= What to do =
Set down exactly the lines below, starting at the one that contains "(** The limbs" and ending at the one that contains "let s10 := s10 +i64 s22", with both of those lines included and nothing else.

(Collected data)
◆ ◆ ◆ ◆
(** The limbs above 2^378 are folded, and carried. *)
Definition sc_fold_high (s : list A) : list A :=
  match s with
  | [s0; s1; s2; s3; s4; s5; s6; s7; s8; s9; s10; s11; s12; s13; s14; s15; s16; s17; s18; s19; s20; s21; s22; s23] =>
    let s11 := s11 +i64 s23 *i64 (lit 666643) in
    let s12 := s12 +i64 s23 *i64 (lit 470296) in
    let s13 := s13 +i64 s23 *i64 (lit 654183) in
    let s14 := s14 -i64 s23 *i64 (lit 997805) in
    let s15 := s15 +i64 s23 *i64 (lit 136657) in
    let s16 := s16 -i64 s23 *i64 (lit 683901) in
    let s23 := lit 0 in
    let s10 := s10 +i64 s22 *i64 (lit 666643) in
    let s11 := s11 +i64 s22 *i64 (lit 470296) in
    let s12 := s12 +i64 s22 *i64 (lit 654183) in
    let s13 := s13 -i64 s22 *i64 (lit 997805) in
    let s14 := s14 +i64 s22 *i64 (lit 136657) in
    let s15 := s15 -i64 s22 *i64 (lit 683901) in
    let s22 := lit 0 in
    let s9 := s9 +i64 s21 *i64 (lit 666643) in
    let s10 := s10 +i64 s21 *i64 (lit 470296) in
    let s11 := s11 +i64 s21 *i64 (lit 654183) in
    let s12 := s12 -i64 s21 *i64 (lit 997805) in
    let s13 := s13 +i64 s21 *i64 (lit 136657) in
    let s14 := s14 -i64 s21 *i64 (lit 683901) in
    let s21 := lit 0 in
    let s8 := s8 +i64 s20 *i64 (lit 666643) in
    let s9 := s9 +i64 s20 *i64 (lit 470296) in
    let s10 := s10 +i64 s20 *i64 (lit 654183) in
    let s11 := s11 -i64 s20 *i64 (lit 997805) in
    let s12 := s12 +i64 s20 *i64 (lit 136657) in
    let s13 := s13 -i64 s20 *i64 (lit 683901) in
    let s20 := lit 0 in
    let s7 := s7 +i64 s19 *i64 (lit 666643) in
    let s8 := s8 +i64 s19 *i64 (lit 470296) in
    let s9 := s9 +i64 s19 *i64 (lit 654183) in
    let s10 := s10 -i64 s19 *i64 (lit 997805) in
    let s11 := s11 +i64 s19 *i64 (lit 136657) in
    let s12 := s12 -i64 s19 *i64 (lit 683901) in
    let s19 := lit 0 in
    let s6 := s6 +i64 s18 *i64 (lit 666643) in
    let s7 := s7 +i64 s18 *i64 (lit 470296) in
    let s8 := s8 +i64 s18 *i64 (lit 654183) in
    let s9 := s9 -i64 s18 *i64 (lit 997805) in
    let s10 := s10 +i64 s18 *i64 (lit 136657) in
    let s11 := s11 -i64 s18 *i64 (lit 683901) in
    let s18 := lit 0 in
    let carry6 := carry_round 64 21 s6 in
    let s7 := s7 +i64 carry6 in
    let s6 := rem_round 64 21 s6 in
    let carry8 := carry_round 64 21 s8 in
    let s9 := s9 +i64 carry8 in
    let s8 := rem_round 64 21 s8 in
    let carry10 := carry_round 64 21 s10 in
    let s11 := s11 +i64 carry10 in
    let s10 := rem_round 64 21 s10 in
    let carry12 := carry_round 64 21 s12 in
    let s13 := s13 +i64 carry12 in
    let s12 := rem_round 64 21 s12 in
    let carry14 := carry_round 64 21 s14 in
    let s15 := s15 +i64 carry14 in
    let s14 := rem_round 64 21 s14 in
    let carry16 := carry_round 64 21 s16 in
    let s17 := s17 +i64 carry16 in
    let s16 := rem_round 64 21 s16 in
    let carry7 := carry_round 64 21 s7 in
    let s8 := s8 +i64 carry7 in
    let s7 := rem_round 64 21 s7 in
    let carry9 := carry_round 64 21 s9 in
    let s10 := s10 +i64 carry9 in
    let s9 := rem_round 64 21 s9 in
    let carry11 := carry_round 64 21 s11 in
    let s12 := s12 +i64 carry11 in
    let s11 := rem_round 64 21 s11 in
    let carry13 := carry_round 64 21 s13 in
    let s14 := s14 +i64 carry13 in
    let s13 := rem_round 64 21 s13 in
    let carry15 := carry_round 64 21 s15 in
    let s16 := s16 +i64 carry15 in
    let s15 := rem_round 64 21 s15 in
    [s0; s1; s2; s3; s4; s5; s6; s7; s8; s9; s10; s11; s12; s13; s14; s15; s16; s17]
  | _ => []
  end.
◆ ◆ ◆ ◆
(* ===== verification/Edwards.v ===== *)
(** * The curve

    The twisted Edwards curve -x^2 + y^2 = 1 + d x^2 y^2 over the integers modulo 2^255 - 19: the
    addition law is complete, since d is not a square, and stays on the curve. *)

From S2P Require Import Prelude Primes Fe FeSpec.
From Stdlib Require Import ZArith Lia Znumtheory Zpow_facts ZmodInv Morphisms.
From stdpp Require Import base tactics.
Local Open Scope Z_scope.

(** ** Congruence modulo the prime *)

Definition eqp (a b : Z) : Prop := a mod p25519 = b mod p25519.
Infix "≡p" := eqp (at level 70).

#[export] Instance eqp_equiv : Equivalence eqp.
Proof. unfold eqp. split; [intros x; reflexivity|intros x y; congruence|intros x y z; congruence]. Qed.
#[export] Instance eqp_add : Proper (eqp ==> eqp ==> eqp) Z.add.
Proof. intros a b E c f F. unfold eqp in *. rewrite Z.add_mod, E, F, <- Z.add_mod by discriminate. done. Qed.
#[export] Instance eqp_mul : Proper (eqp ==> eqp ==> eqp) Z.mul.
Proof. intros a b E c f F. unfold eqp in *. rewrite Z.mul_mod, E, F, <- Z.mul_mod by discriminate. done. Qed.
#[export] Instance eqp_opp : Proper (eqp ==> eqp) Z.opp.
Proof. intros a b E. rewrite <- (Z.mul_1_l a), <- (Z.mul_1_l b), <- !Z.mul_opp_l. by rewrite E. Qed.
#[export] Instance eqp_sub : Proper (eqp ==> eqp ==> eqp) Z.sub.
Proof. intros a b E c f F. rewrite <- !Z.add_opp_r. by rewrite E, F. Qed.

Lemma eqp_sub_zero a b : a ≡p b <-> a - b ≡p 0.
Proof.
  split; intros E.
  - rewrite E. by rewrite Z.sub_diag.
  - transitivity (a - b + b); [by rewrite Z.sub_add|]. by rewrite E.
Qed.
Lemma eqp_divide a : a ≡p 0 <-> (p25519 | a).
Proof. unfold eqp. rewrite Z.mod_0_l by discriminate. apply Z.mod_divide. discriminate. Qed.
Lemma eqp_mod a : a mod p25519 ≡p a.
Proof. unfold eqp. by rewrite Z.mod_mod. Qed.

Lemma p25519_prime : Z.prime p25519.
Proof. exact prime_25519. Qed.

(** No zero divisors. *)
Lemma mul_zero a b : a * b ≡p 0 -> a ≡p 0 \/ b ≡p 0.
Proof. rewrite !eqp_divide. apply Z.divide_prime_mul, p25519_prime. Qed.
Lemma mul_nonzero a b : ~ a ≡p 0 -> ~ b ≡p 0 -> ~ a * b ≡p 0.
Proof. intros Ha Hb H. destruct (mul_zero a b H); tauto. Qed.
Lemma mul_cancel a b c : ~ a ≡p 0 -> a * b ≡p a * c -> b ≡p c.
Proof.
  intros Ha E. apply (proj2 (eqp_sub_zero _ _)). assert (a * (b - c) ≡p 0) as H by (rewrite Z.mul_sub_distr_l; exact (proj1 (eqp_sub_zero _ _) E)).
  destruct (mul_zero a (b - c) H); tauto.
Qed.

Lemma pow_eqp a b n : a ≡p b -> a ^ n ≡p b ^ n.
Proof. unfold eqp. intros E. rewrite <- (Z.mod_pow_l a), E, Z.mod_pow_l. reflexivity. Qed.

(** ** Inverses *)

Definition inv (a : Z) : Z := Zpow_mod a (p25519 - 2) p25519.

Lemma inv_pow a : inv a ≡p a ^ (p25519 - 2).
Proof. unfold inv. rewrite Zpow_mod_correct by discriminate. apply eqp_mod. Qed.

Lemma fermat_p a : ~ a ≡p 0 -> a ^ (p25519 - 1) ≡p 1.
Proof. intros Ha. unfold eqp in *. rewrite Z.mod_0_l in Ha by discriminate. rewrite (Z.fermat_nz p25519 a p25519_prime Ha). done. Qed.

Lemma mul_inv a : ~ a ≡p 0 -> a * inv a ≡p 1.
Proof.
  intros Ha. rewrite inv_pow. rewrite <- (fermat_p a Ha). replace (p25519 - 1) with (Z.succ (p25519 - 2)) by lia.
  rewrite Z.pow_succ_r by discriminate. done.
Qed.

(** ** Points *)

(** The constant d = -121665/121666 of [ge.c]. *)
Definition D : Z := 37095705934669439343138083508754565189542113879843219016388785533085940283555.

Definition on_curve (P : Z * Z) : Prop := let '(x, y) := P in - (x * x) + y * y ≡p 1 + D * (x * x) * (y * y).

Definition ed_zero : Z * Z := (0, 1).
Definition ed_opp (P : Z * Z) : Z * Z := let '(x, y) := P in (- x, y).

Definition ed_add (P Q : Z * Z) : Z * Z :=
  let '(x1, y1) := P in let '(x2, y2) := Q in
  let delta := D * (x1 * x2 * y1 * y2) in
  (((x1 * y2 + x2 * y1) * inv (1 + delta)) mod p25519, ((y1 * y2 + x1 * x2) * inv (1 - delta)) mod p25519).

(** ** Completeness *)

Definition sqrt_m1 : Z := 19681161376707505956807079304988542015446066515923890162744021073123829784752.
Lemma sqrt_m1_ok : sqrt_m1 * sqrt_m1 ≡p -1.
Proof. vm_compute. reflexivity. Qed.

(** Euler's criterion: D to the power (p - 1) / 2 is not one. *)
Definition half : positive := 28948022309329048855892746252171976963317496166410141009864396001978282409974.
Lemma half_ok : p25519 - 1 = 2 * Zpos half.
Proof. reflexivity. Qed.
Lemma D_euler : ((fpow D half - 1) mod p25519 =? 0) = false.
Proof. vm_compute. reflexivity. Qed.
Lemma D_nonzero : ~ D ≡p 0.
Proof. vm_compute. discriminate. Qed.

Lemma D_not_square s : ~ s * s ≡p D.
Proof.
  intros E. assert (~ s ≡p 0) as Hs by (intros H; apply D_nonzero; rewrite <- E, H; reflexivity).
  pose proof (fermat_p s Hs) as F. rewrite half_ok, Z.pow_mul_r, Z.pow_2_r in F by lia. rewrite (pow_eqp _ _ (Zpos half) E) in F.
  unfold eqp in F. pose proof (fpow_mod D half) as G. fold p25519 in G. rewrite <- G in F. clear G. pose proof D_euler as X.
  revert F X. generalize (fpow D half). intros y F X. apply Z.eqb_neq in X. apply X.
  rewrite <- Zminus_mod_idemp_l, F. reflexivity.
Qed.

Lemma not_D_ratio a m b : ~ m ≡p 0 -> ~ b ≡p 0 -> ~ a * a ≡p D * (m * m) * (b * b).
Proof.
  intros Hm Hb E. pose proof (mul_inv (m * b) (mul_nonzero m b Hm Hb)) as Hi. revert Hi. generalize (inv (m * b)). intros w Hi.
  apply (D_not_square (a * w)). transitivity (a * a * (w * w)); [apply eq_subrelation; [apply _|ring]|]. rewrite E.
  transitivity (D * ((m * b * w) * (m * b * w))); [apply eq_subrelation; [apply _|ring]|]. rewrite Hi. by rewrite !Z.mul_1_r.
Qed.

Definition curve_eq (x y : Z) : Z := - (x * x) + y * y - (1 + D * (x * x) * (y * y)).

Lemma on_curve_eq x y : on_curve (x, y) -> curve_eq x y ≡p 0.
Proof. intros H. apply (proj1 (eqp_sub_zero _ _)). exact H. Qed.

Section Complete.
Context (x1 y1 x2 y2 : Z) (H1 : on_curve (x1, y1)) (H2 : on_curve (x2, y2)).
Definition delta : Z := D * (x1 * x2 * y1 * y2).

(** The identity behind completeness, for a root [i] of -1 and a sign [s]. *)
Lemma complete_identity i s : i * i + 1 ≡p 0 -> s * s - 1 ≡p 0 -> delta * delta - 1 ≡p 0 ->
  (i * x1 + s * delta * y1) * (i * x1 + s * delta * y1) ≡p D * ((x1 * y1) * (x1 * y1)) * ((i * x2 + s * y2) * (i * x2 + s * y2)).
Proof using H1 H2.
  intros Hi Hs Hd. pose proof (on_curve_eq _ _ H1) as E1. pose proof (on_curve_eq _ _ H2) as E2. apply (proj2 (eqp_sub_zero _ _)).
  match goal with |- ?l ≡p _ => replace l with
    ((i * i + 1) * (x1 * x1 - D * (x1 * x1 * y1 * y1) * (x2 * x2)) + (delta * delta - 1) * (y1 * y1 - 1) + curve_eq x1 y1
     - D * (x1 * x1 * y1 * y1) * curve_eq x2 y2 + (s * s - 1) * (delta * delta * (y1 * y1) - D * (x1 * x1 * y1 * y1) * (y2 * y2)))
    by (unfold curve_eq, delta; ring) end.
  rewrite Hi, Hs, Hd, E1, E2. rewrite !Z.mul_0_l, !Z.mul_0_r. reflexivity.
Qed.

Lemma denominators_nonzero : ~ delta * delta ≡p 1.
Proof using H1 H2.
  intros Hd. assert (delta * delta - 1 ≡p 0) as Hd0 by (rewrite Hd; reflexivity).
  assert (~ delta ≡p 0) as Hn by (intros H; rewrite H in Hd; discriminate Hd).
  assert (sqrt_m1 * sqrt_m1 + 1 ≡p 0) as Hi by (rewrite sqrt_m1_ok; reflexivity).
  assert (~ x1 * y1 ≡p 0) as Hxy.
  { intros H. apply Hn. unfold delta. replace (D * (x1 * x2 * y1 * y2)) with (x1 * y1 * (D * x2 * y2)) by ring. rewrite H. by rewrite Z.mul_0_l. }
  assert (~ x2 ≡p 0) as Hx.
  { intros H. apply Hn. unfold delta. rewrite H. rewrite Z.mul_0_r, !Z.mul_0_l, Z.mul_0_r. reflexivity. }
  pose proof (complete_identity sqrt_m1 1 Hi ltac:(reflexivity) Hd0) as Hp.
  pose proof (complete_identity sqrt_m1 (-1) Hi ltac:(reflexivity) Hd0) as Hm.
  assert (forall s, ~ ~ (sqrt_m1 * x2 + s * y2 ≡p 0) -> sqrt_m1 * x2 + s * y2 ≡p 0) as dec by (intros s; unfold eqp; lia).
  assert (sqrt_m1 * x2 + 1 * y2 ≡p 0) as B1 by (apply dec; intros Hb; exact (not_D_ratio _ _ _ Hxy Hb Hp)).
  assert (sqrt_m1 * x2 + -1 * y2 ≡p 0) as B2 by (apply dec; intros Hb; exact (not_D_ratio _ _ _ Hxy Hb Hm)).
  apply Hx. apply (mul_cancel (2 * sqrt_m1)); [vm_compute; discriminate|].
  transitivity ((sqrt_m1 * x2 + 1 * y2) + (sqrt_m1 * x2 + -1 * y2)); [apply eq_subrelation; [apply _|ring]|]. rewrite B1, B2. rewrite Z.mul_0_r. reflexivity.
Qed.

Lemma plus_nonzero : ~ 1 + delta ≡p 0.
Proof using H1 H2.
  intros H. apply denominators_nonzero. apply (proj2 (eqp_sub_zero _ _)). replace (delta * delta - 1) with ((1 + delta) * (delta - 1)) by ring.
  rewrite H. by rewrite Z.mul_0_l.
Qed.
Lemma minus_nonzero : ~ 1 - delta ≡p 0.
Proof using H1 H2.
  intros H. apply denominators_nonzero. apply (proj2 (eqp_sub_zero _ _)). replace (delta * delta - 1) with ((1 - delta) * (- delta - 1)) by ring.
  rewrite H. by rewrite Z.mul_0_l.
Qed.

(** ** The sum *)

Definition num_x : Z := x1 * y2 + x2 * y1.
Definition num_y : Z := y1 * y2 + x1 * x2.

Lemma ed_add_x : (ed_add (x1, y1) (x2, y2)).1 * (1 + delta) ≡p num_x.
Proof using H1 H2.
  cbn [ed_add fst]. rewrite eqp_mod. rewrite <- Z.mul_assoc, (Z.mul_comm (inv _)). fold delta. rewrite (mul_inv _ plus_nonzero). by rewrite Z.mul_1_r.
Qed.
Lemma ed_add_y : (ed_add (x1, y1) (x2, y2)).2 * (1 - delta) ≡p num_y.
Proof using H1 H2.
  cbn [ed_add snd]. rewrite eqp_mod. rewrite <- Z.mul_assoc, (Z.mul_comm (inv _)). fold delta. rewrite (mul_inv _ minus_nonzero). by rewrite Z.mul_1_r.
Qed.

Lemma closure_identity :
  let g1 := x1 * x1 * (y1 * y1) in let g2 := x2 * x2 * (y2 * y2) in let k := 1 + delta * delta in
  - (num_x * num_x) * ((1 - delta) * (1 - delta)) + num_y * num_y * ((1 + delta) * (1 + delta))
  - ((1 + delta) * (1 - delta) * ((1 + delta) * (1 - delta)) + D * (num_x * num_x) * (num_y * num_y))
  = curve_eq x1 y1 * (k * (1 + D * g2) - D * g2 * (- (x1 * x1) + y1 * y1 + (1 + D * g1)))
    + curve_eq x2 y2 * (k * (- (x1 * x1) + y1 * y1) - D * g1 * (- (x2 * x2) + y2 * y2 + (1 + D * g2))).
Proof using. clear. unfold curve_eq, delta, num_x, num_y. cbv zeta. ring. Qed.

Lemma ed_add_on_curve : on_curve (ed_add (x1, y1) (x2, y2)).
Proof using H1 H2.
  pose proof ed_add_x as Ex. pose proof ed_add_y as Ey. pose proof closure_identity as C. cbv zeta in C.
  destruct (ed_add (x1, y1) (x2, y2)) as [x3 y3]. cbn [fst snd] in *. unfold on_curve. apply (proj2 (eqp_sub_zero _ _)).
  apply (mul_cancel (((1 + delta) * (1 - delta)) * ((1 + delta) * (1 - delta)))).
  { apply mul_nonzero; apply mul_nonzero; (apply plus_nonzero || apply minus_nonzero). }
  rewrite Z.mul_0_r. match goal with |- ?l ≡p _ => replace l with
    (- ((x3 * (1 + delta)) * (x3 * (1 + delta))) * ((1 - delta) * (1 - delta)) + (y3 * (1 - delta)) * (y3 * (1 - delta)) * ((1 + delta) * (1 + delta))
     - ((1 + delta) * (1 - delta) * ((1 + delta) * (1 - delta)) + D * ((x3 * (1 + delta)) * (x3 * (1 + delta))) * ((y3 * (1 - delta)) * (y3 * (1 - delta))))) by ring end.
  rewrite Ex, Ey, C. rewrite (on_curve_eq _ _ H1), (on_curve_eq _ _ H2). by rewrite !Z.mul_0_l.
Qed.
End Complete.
◆ ◆ ◆ ◆
= Answer =
(** The limbs above 2^378 are folded, and carried. *)
Definition sc_fold_high (s : list A) : list A :=
  match s with
  | [s0; s1; s2; s3; s4; s5; s6; s7; s8; s9; s10; s11; s12; s13; s14; s15; s16; s17; s18; s19; s20; s21; s22; s23] =>
    let s11 := s11 +i64 s23 *i64 (lit 666643) in
    let s12 := s12 +i64 s23 *i64 (lit 470296) in
    let s13 := s13 +i64 s23 *i64 (lit 654183) in
    let s14 := s14 -i64 s23 *i64 (lit 997805) in
    let s15 := s15 +i64 s23 *i64 (lit 136657) in
    let s16 := s16 -i64 s23 *i64 (lit 683901) in
    let s23 := lit 0 in
    let s10 := s10 +i64 s22 *i64 (lit 666643) in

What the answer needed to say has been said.